How's the Natural Gas industry for employment?

How's the Natural Gas industry for employment?

(OP)
I was laid off from a tier one automotive supplier early last year when things were looking bad for that industry.  I was hoping to find another position in the same geographic area to maintain some family responsibilities here, but it's a fairly rural location, and I feel I've about exhausted the employer pool (not to mention my unemployment benefits), so it's looking like I'll have to relocate.  

I didn't like the automotive industry while I was in it, and have no real desire to go back into it.  In light of this extended lay off, I'd like to get into a field that's more infrastructure crucial.  I have a ME and some past natural gas appliance experience, so I was thinking something in the natural gas transmission field?  It seems like demand for the product will be increasing sharply in the near future.

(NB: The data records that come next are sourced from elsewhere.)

(* ===== verification/SemaStmt.v ===== *)
(** Type checking of statements (src/src/sema.c, [sema_stmt], [sema_block],
    [sema_case_v2] and the functions they call).

    A statement is its number; the result says whether control never goes past
    it. A block that is scoped takes its locals out of scope at its end. The
    second treatment of [case] in [sema_stmt] (lines 2940 to 3085) is never
    reached and has no counterpart here. *)

From S2P Require Import Prelude Target Source Work Ir Ast AstTypes SemaTypes SemaConst SemaCase AstNames AstGeneric AstLiteral SemaFind SemaExpr.
From Stdlib Require Import Floats.SpecFloat.

Section SemaStmt.
Context {H : Host} (host : DynTarget) (src : DynSource) (garbage : Z -> Z).
Variable deep : nat.

Definition change (k : Tab) (i : Z) (f : row k -> row k) : M unit := let! x := read k i in write k i (f x).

How is the industry holding up?  What would be a good job to try to get into in the industry?  Who's hiring?  and any other advice is greatly appreciated.

Thanks in advance!

RE: How's the Natural Gas industry for employment?

A couple of years ago, with gas prices topping $10/MCF the employment situation for mechanical engineers in this industry was pretty good.  If you could hear thunder or see lightning (both was not required) you would have no problem getting multiple job offers in places like Houston, Denver, and New Orleans.  Today the price is struggling to get back to $4/MCF and there are more Engineers looking for work than there are jobs.  The industry is not as bad as the 1986-2002 period where we experienced what would have been called a "depression" in any popular industry (the media doesn't love Oil & Gas) since employment levels dropped to less than half of the 1986 peak and stayed there for 10 years, then started creeping up until we were almost at 80% of 1986 levels by 2008 when layoffs started again.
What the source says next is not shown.